追いかけたかったけれど、大事な話なら邪魔になるし、子供たちはちょくちょくわたしの姿を確認する。
あとで聞けばいいか、と、わたしは子供たちに手をふった。──ふり返してきたのはディディスさんで、その隙にウェンデルさんがちゃっかり捕まえた。
「──子供がお好きなんですね」
帰宅して、少しピアノを弾いて、クヴァルト様に一曲披露して(ちなみにリクエストで数え歌をもう一度弾いた)
どことなくいつもと違うクヴァルト様は、口数も少なくて、でも怒っているとかではなさそうで。
どう声をかけていいか悩んでいるうちに夕食後、やおらの科白に、わたしは目を瞬いた。
子供が、好き? 誰が……ってこの場合はわたし、だよね。
「いえ、べつに好きじゃないです」
そんなこと言ったっけ? と首をかしげながら否定すると、あからさまに驚かれた。
びっくりされたことにこちらもびっくりしてしまう。
「孤児院で子供たちと打ち解けていたので……」
「ああ、あれはピアノに食いついてくれたからですよ」
でなければ、子供の相手なんてできるわけがない。
わたしはそういう、幼児教育の勉強なんてしてないし、姉の子供ともそんなに遊んでなかった。
むしろ、ピアノをいじられると困ると思っていたくらいだし。
「ただ、似たような場所で働いている友だちがいたので、手伝ったことはあります」
その子はピアノが壊滅的に下手で、でも幼稚園の先生になるにはピアノが必須スキルだ。
ちゃんと練習代を払うから! と頼まれて、ピアノの練習につきあったのだ。
無事就職が決まった彼女にお願いされて、発表会などの時、伴奏で幼稚園に行ったこともある。

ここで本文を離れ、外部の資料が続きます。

Lemma reconcilable_kept job job' l rtype rspec spec n : kept job job' l →
  reconcilable job rtype rspec spec n ↔ reconcilable job' rtype rspec spec n.
Proof. intros [Hm Hs _ _ _]. unfold templates_built. split; intros []; split; unfold templates_built in *; rewrite ?Hs, ?Hm in *; done. Qed.

Lemma follows_kept job job' l rtype phase : kept job job' l → rtype ∉ l → follows job' rtype phase → follows job rtype phase.
Proof.
  intros Hkept Hr (rspec & spec & n & Hrec & Hrule). exists rspec, spec, n.
  rewrite (last_role_phase_kept _ _ _ _ Hkept Hr), (creations_kept _ _ _ (rtype, spec) Hkept Hr) in Hrule.
  split; [by apply (reconcilable_kept job job' l)|done].
Qed.

Lemma kept_trans job job1 job2 l1 l2 : kept job job1 l1 → kept job1 job2 l2 → kept job job2 (l1 ++ l2).
Proof.
  intros [] []. split; [congruence..|done|]. intros rtype Hr. rewrite not_elem_of_app in Hr.
  destruct Hr. rewrite kept_others1 by done. by apply kept_others0.
Qed.

(** Each role can be reconciled, and its services are looked after. *)
Definition roles_ready (job : AresJob) (roles : list (string * ReplicaSpec)) : Prop :=
  Forall (λ p, (∃ rspec n, reconcilable job p.1 rspec p.2 n) ∧
    ∀ w, job_meta (the_job w) = job_meta job → quiet (services p.1 p.2) w) roles.

Lemma roles_round roles w key :
  (∀ log a, answer log a = None) → KeyFunc (job_meta (the_job w)) = Done key →
  is_Some (status_JobStatus (job_Status (the_job w))) → no_nil_status (statuses (the_job w)) →
  NoDup roles.*1 → roles_ready (the_job w) roles →
  ∃ job' new, for_each roles reconcile_role w = (Done tt, mkWorld job' (the_log w ++ new)) ∧
    omap created_pod new = (roles ≫= creations (the_job w)) ∧ omap deleted_pod new = (roles ≫= deletions) ∧
    all_built (the_job w) roles new ∧ kept (the_job w) job' roles.*1 ∧ no_nil_status (statuses job') ∧
    Forall (λ p, ∃ st, statuses job' !! p.1 = Some (Some st) ∧ follows (the_job w) p.1 (role_Phase st)) roles.
Proof.
  intros Haccept. revert w. induction roles as [|[rtype spec] roles IH]; intros w Hkey Hjs Hnil Hnd Hready; csimpl.
  { exists (the_job w), []. rewrite app_nil_r. destruct w. split_and!; try done. by apply all_built_none. }
  csimpl in *. apply NoDup_cons in Hnd as [Hnew Hnd]. apply Forall_cons in Hready as [[(rspec & n & Hrole) Hquiet] Hroles].
  destruct (role_round w rtype rspec spec n key) as (job1 & new1 & st & Hrun1 & Hc1 & Hd1 & Hb1 & Hkept & Hst & Hfollows); [done..|].
  unfold for_each. simpl. rewrite (eff_bind_Done _ _ _ _ _ Hrun1).
  assert (∀ p, p ∈ roles → p.1 ∉ [rtype]) as Hother.
  { intros p Hp. apply (list_elem_of_fmap_2 fst) in Hp. set_solver. }
  destruct (IH (mkWorld job1 (the_log w ++ new1))) as (job2 & new2 & Hrun2 & Hc2 & Hd2 & Hb2 & Hkept2 & Hnil2 & Hall2); simpl.
  - by rewrite (kept_meta _ _ _ Hkept).
  - apply Hkept.
  - intros r s Hs. destruct (decide (r = rtype)) as [->|Hne]; [rewrite Hst in Hs; by simplify_eq|].
    rewrite (kept_others _ _ _ Hkept) in Hs by set_solver. by apply (Hnil r).
  - done.
  - eapply Forall_impl; [exact Hroles|]. intros p [(rspec' & n' & Hp) Hq]. split.
    + exists rspec', n'. by apply (reconcilable_kept (the_job w) job1 [rtype]).
    + by rewrite (kept_meta _ _ _ Hkept).
  - exists job2, (new1 ++ new2). unfold for_each in Hrun2. rewrite Hrun2. simpl in *.
    rewrite !omap_app, Hc1, Hd1, Hc2, Hd2, <- app_assoc. split_and!; [done| |done| | |done|].
    + f_equal. clear -Hother Hkept. induction roles as [|p roles IH]; [done|]. csimpl.
      rewrite (creations_kept _ _ _ p Hkept) by (apply Hother; left). f_equal. apply IH. intros q Hq. apply Hother. by right.
    + apply (all_built_app _ job1 [(rtype, spec)]); [apply Hkept|apply Hkept|done|done].
    + apply (kept_trans _ _ _ [rtype] roles.*1 Hkept Hkept2).
    + constructor.
      * exists st. split; [|done]. by rewrite (kept_others _ _ _ Hkept2).
      * rewrite Forall_forall in *. intros p Hp. destruct (Hall2 p Hp) as (st' & Hst' & Hf). exists st'. split; [done|].
        eapply follows_kept; [exact Hkept|by apply Hother|done].
Qed.
End round.

(** ** The job *)

(** The policy of a job that is not decided from the start: it names roles of the
    job and none of its clauses is empty. *)
Definition job_policy (job : AresJob) : JobPhasePolicy := default (mkJobPhasePolicy [] []) (spec_JobPhasePolicy (job_Spec job)).
Definition sound_clauses (specs : gmap string (option RoleSpec)) (clauses : list (list string)) : Prop :=
  names_roles specs clauses ∧ Forall (λ clause, clause ≠ []) clauses.
Definition sound_policy (job : AresJob) : Prop :=
  sound_clauses (spec_RoleSpecs (job_Spec job)) (policy_Failed (job_policy job)) ∧
  sound_clauses (spec_RoleSpecs (job_Spec job)) (policy_Succeeded (job_policy job)).

(** A policy is not met while no role is in the phase it asks for. *)
Lemma sound_unmet specs clauses roles phase : sound_clauses specs clauses →
  (∀ role, is_Some (specs !! role) → ¬ in_phase roles phase role) → ¬ policy_met roles phase clauses.
Proof.
  intros [Hnames Hne] Hno (clause & Hin & Hclause)%Exists_exists. unfold names_roles in Hnames. rewrite Forall_forall in Hnames, Hne.
  specialize (Hnames _ Hin). specialize (Hne _ Hin). destruct clause as [|role clause]; [done|].
  apply Forall_cons in Hnames as [Hrole _]. apply Forall_cons in Hclause as [Hph _]. by apply (Hno role).
Qed.

(** A round of a job: the pods of every role as planned, the phases of the roles
    and then of the job by their rules. *)
Lemma job_round_rule `{MapOrder, Kubeflow, Selectors, SortSlice, TerminatedText, Templates, ApiServer, Controller, !ControllerLaws}
    config hosts now nm pods services replicas roles w key :
  (∀ log a, answer log a = None) → KeyFunc (job_meta (the_job w)) = Done key →
  is_Some (status_JobStatus (job_Status (the_job w))) → no_nil_status (statuses (the_job w)) →
  NoDup roles.*1 → (∀ role, is_Some (spec_RoleSpecs (job_Spec (the_job w)) !! role) → role ∈ roles.*1) →
  let policy := default (mkJobPhasePolicy [] []) (spec_JobPhasePolicy (job_Spec (the_job w))) in
  policy_names_roles (spec_RoleSpecs (job_Spec (the_job w))) policy →
  roles_ready config hosts pods services (the_job w) roles →
  ∃ job' new, job_round config hosts now nm pods services replicas roles w = (Done tt, mkWorld job' (the_log w ++ new)) ∧
    omap created_pod new = (roles ≫= creations pods (the_job w)) ∧ omap deleted_pod new = (roles ≫= deletions pods) ∧
    (∀ role, role ∈ roles.*1 → ∃ st, statuses job' !! role = Some (Some st) ∧
       follows config hosts nm pods (the_job w) role (role_Phase st)) ∧
    (∀ role, role ∉ roles.*1 → statuses job' !! role = statuses (the_job w) !! role) ∧
    job_meta job' = job_meta (the_job w) ∧ job_Spec job' = job_Spec (the_job w) <| spec_JobPhasePolicy := Some policy |> ∧
    is_Some (status_JobStatus (job_Status job')) ∧ no_nil_status (statuses job') ∧
    job_rule (statuses job') policy (last_phase (the_job w)) (status_Phase (job_Status job')) ∧
    (status_Phase (job_Status job') ≠ last_phase (the_job w) → IsFinished (status_Phase (job_Status job')) = true →
     is_Some (completion_time job')) ∧
    (status_Phase (job_Status job') ≠ last_phase (the_job w) → status_Phase (job_Status job') = JobPhaseRunning →
     is_Some (status_RunningTime (job_Status job'))).
Proof.
  intros Haccept Hkey Hjs Hnil Hnd Hcover policy [Hfailed Hsucceeded] Hready.
  destruct (roles_round config hosts now nm pods services replicas roles w key)
    as (job1 & new & Hrun & Hc & Hd & _ & [Hmeta Hspec Hphase Hjs1 Hothers] & Hnil1 & Hall); [done..|].
  assert (∀ role, role ∈ roles.*1 → ∃ st, statuses job1 !! role = Some (Some st) ∧
    follows config hosts nm pods (the_job w) role (role_Phase st)) as Hroles.
  { intros role (p & -> & Hp)%list_elem_of_fmap. rewrite Forall_forall in Hall. by apply Hall. }
  assert (∀ clauses, names_roles (spec_RoleSpecs (job_Spec (the_job w))) clauses → roles_known (statuses job1) clauses) as Hknown.
  { intros clauses Hnames. eapply Forall_impl; [exact Hnames|]. intros clause Hclause. eapply Forall_impl; [exact Hclause|].
    intros role Hrole. destruct (Hroles role) as (st & Hst & _); [by apply Hcover|by exists st]. }
  destruct (UpdatePhases_rule now job1) as (job2 & events & Hupdate & Hrule & Hst & Hmeta2 & Hspec2 & Hct & Hjs2 & Hrt);
    [done|rewrite Hspec; by apply Hknown..|done|].
  assert (last_phase job1 = last_phase (the_job w)) as Hlast by (unfold last_phase; by rewrite Hphase).
  rewrite Hspec, Hlast in Hrule. rewrite Hlast in Hct, Hrt. destruct (events_without_pods events) as [Hce Hde].
  exists job2, (new ++ (Recorded <$> events)). unfold statuses in *. rewrite Hst. split_and!; try done.
  - unfold job_round. rewrite (eff_bind_Done _ _ _ _ _ Hrun). rewrite (eff_bind_Done _ _ _ job1 (mkWorld job1 (the_log w ++ new))) by done.
    unfold UpdateJobStatus. rewrite (eff_bind_Done _ _ _ job1 (mkWorld job1 (the_log w ++ new))) by done.
    assert (job1 <| job_Status ::= λ s, s <| status_JobStatus := status_JobStatus (job_Status job1) |> |> = job1) as ->
      by (by destruct job1 as [? ? []]).
    unfold lift, mbind, eff_bind. rewrite Hupdate. simpl. rewrite emit_events. unfold set_field, set_the_log. simpl.
    by rewrite <- app_assoc.
  - by rewrite omap_app, Hc, Hce, app_nil_r.
  - by rewrite omap_app, Hd, Hde, app_nil_r.
  - by rewrite Hmeta2.
  - by rewrite Hspec2, Hspec.
Qed.

(** Of a job whose pods are in place. *)
Lemma in_place_bind `{MapOrder, Kubeflow, Selectors, Templates, Controller} config hosts pods job roles :
  Forall (λ p, ∃ rspec n, in_place config hosts pods job p.1 rspec p.2 n) roles →
  (roles ≫= creations pods job) = [] ∧ (roles ≫= deletions pods) = [].
Proof.
  induction 1 as [|[role spec] roles (rspec & n & _ & Hc & Hd) _ [IH1 IH2]]; [done|]. csimpl in *. by rewrite Hc, Hd, IH1, IH2.
Qed.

なんとなく様子を見ていたから多少勝手がつかめているだけで、特に子供が好きなわけではない。
むしろ、言葉も通じないし、未知の存在って感じで、働いてる友人は凄いと感心したくらいだ。
そのあたりを説明すると、クヴァルト様の暗い表情が、少しだけ直った気がした。
「……勘違い、でしたか」
「まあ、嫌いじゃないので、勘違いってわけでもないですけど……好きか、って聞かれると、いえ全然、ってなりますね」
というより、普段のわたしの中に、子供という存在がない、というほうが正しいかもしれない。
使用人たちのほうには当然小さい子もいるけれど、基本的に母屋には連れてこない。
むこうでちゃんと面倒を見る場所と人手があるからだ。
小さい子は預けられ、少し大きくなると、学校にも通っている。
ちゃんとそれ用の馬車もあるのだから、たいした福利厚生だ。
「……そう、ですか」
クヴァルト様はぽつりと呟いて、ほっとしたような、複雑なような、でもどこか暗い顔をした。
今の会話のどこに、そんなに落ちこむ要素があったのか、わたしには全然わからない。
だけど、直接聞いていいのかどうかは……悩んでしまって、結局口を挟めなくて。
消化不良のまま、その日は終わってしまったのだった。